Brief Case Description

The patient is a 66 year-old female who presented with dyspnea on exertion and fatigue. Physical examination was remarkable for systolic murmur of mitral regurgitation at the apex.

Transthoracic echocardiography showed type II mitral dysfunction with posterior leaflet prolapse and severe mitral regurgitation. The PISA radius measured 1.0 cm. Left ventricular end diastolic diameter was increased to 6.2 cm. Left ventricular systolic function was preserved (ejection fraction 60 %). Echocardiography also showed mild tricuspid regurgitation. The right ventricle was normal in size and function.

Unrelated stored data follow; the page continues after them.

(** C1, as the code has it.  One search request at a time for each
    instance of the panel.  In every state of the page and for every
    instance, at most one search of the instance is parked on its request,
    so at most one request of the instance that has not been aborted is in
    flight.  A call of [performSearch] made while a search of the instance
    is in progress sends no request and leaves the parked search and the
    abort controllers as they are; a call made otherwise leaves every abort
    controller created before aborted, creates a controller that is not
    aborted and puts it in the ref, then sends exactly one request, on the
    signal of that controller, and this request is the only one of the
    instance in flight. *)
Theorem performSearch_one_in_flight a i st query :
  app_reachable rt a →
  instance i a = Some st →
  let st' := performSearch rt query st in
  length (pending (browser st)) ≤ 1
  ∧ length (in_flight_live st) ≤ 1
  ∧ if isSearchInProgress (panel st)
    then requests (browser st') = requests (browser st)
         ∧ pending (browser st') = pending (browser st)
         ∧ controllers (browser st') = controllers (browser st)
    else (∀ c, c < length (controllers (browser st)) → aborted c st' = true)
         ∧ controllers (browser st') !! length (controllers (browser st)) = Some false
         ∧ length (controllers (browser st')) = S (length (controllers (browser st)))
         ∧ abortControllerRef (panel st') = Some (length (controllers (browser st)))
         ∧ req_signal (search_request rt query st) = length (controllers (browser st))
         ∧ requests (browser st') = requests (browser st) ++ [search_request rt query st]
         ∧ pending (browser st')
           = [mkPending (length (spans (browser st))) (search_request rt query st)]
         ∧ in_flight_live st'
           = [mkPending (length (spans (browser st))) (search_request rt query st)].
Proof.
  intros Hr Hi. pose proof (app_search_inv rt a Hr i st Hi) as Hinv.
  cbv zeta. split; [apply Hinv|]. split.
  { unfold in_flight_live. etrans; [apply length_filter|]. apply Hinv. }
  destruct (isSearchInProgress (panel st)) eqn:Hbusy.
  - by rewrite performSearch_busy.
  - unfold in_flight_live. rewrite performSearch_idle by done. red_ops.
    rewrite (search_inv_idle st Hinv Hbusy). unfold aborted. red_ops.
    assert (Hlen : length (controllers (browser (abortCurrent st)))
                   = length (controllers (browser st))).
    { rewrite controllers_abortCurrent.
      destruct (abortControllerRef (panel st)); by rewrite ?length_insert. }
    assert (Hnew : (controllers (browser (abortCurrent st)) ++ [false])
                     !! length (controllers (browser st)) = Some false).
    { rewrite lookup_app_r by lia. by rewrite Hlen, Nat.sub_diag. }
    split; [|split; [exact Hnew|split; [|split; [done|split; [done|split; [done|split; [done|]]]]]]].
    + intros c Hc. rewrite lookup_app_l by lia.
      destruct (lookup_lt_is_Some_2 (controllers (browser st)) c Hc) as [b Hb].
      rewrite controllers_abortCurrent.
      destruct (abortControllerRef (panel st)) as [c0|] eqn:Href.
      * destruct (decide (c0 = c)) as [->|Hne].
        -- by rewrite list_lookup_insert_eq.
        -- rewrite list_lookup_insert_ne, Hb by done. simpl.
           eapply (ok_old Hinv); [exact Hb|]. simpl. congruence.
      * rewrite Hb. simpl. eapply (ok_old Hinv); [exact Hb|]. simpl. congruence.
    + rewrite length_app, Hlen. simpl. lia.
    + cbn [app]. rewrite filter_cons_True; [done|].
      cbn [p_request req_signal search_request]. by rewrite Hnew.
Qed.

(** C9.  A search span is ended exactly once.  In every reachable state
    the span of a parked search has not been ended and every other span
    has been ended exactly once.  The span a call of [performSearch]
    starts is ended once when the call returns because a search is in
    progress, and is otherwise open, its search parked.  When the request
    of a parked search settles, however it settles, the span of that
    search goes from not ended to ended once and no search stays parked. *)
Theorem search_span_ended_once st :
  reachable rt st →
  (∀ i s, spans (browser st) !! i = Some s →
     ended s = if bool_decide (i ∈ p_span <$> pending (browser st)) then 0 else 1)
  ∧ (∀ query,
       let sp := length (spans (browser st)) in
       let st' := performSearch rt query st in
       if isSearchInProgress (panel st)
       then spans (browser st') = spans (browser st) ++ [skipped_span rt query]
            ∧ ended (skipped_span rt query) = 1
            ∧ pending (browser st') = pending (browser st)
       else spans (browser st') = spans (browser st) ++ [opened_span rt query]
            ∧ ended (opened_span rt query) = 0
            ∧ p_span <$> pending (browser st') = [sp])
  ∧ (∀ k p o d, pending (browser st) !! k = Some p →
       let st' := step rt (Settle k o d) st in
       ended <$> spans (browser st) !! p_span p = Some 0
       ∧ ended <$> spans (browser st') !! p_span p = Some 1
       ∧ length (spans (browser st')) = length (spans (browser st))
       ∧ pending (browser st') = []).
Proof.
  intros Hr. pose proof (reachable_search_inv rt st Hr) as Hinv.
  split; [|split].
  - intros i s Hs. apply (ok_ended Hinv). simpl. unfold ended_counts.
    by rewrite list_lookup_fmap, Hs.
  - intros query. cbv zeta. destruct (isSearchInProgress (panel st)) eqn:Hbusy.
    + by rewrite performSearch_busy.
    + rewrite performSearch_idle by done. red_ops.
      by rewrite (search_inv_idle st Hinv Hbusy).
  - intros k p o d Hk. cbv zeta.
    destruct (pending_single (pending (browser st)) _ _ (ok_pending_le Hinv) Hk) as [Hps ->].
    pose proof (ok_pending_span Hinv p) as Hlt. simpl in Hlt. rewrite Hps in Hlt.
    specialize (Hlt (list_elem_of_here _ _)).
    unfold ended_counts in Hlt. rewrite length_fmap in Hlt.
    destruct (lookup_lt_is_Some_2 _ _ Hlt) as [s Hs].
    assert (Hs0 : ended s = 0).
    { pose proof (ok_ended Hinv (p_span p) (ended s)) as He. simpl in He.
      unfold ended_counts in He. rewrite list_lookup_fmap, Hs, Hps in He.
      specialize (He eq_refl). simpl in He.
      by rewrite bool_decide_eq_true_2 in He by apply list_elem_of_here. }
    rewrite (step_settle rt 0 o d st p Hk).
    set (st0 := with_browser (λ b, set_pending (delete 0 (pending b)) b) st).
    pose proof (ended_counts_resume rt (p_span p) o d st0) as He.
    destruct (browser_resume rt (p_span p) o d st0) as (_ & _ & Hp' & Hl').
    split; [by rewrite Hs; simpl; rewrite Hs0|]. split; [|split].
    + rewrite <- list_lookup_fmap. fold (ended_counts (performSearch_resume rt (p_span p) o d st0)).
      rewrite He, list_lookup_alter_eq. unfold ended_counts, st0. red_ops.
      rewrite list_lookup_fmap, Hs. simpl. by rewrite Hs0.
    + rewrite Hl'. done.
    + rewrite Hp'. unfold st0. red_ops. by rewrite Hps.
Qed.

The patient was referred for reconstructive mitral valve surgery. Preoperative cardiac catheterization showed normal coronaries. Pulmonary artery pressure was mildly increased (50/25 mmHg).

Operative Procedure

Intraoperative Transesophageal Echocardiography

Intraoperative transesophageal echocardiography confirmed the diagnosis of posterior leaflet prolapse involving the P2 segment (mid esophageal four-chamber, two-chamber, mitral commissural, and long axis views). Doppler echocardiography showed an anteriorly directed jet and mitral regurgitation was graded severe (Left video). Three-dimensional rendering of the mitral valve showed type II- P2 dysfunction (Right video).

Mitral Valve Analysis

Following the exposure of the mitral valve, we first performed  valve analysis using Carpentier’s reference point technique. We confirmed the normal leaflet motion of P1 by pulling its free edge upward with a nerve hook. The P1 segment was neither prolapsing as its free edge was not overriding the plane of the mitral annulus nor restricted. Using a second hook, other valve segments were examined in a systematic  manner and compared to P1 to verify if they were prolapsing. In this particular case, valve analysis confirmed the prolapse of P2 segment due to chordae elongation. Both indentations were normal. The anterior leaflet had normal leaflet motion with no prolapsing segments. The mitral annulus was moderately dilated.

Following this complete valve analysis, we can summarize the pathophysiological triad as follows:

Etiology: Fibroelastic deficiency (the age of the patient and the morphology of the valve on echocardiography and during intraoperative valve analysis were all in favor of this etiology)

Lesions: Chordae elongation, secondary annular dilatation

Dysfunction: Type II posterior leaflet (P2 segment)

Reconstructive Procedure

This was a case of limited prolapse of P2 segment. Therefore, we performed a triangular resection of the P2 segment.

Annular sutures were placed circumferentially to optimize the exposure of the valve.  Two 4-0 stay sutures were passed at  the limits of the prolapsed portion of the leaflet. Valve analysis, as shown here, confirmed that the valvular tissues around the indentations were not prolapsing and therefore could be preserved.

Approximately 2 mm from these normal chordae, a blue marker was used to delineate the limits of the triangular resection. As a principle rule, the height of the triangle should be slightly longer than its base.

A limited triangular resection was performed. Following the resection, leaflet continuity was restored with interrupted 5-0 monofilament sutures (Left video). The amount of resected tissue is shown here (Right image).

Valve analysis following reconstruction showed a similar height between reference P1 and the reconstructed leaflet segment indicating a perfect result. This was confirmed by the saline test which showed a symmetrical line of coaptation with no residual regurgitation.

Finally, a remodeling annuloplasty was performed. We first measured the intercommissural distance using a 28 mm sizer which was the appropriate size. Second, we measured the height of the anterior leaflet. The 28 mm sizer was positioned and covered the entire surface area of the anterior leaflet. Therefore, a 28 mm Carpentier Edwards Physio ring was selected and implanted.

As there was mild tricuspid regurgitation on preoperative transthoracic echocardiography, we decided to explore the tricuspid valve. The tricuspid annulus was not dilated. A 32 mm sizer was selected and it covered the orifice of the tricuspid valve. We then assessed the amount of valvular tissue by measuring the anteroposterior leaflet surface area.  The latter was perfectly covered by the 32 mm sizer. As the two golden relationships were respected and there was an optimal relationship between the tricuspid orifice and the surface area of the leaflets, we did not perform a ring annuloplasty.

Postbypass Transesophageal Echocardiography

Postbypass mid esophageal four-chamber, two-chamber, and mitral commissural views showed a competent mitral valve with no residual regurgitation (Left video). Three-dimensional rendering of the mitral valve also showed an excellent result (Right video).

Postoperative transthoracic echocardiography showed a competent mitral valve with a large surface of coaptation and no residual regurgitation.The mitral valve area by Doppler was 2.9 cm2. The mean transvalvular gradient was 2.5 mmHg.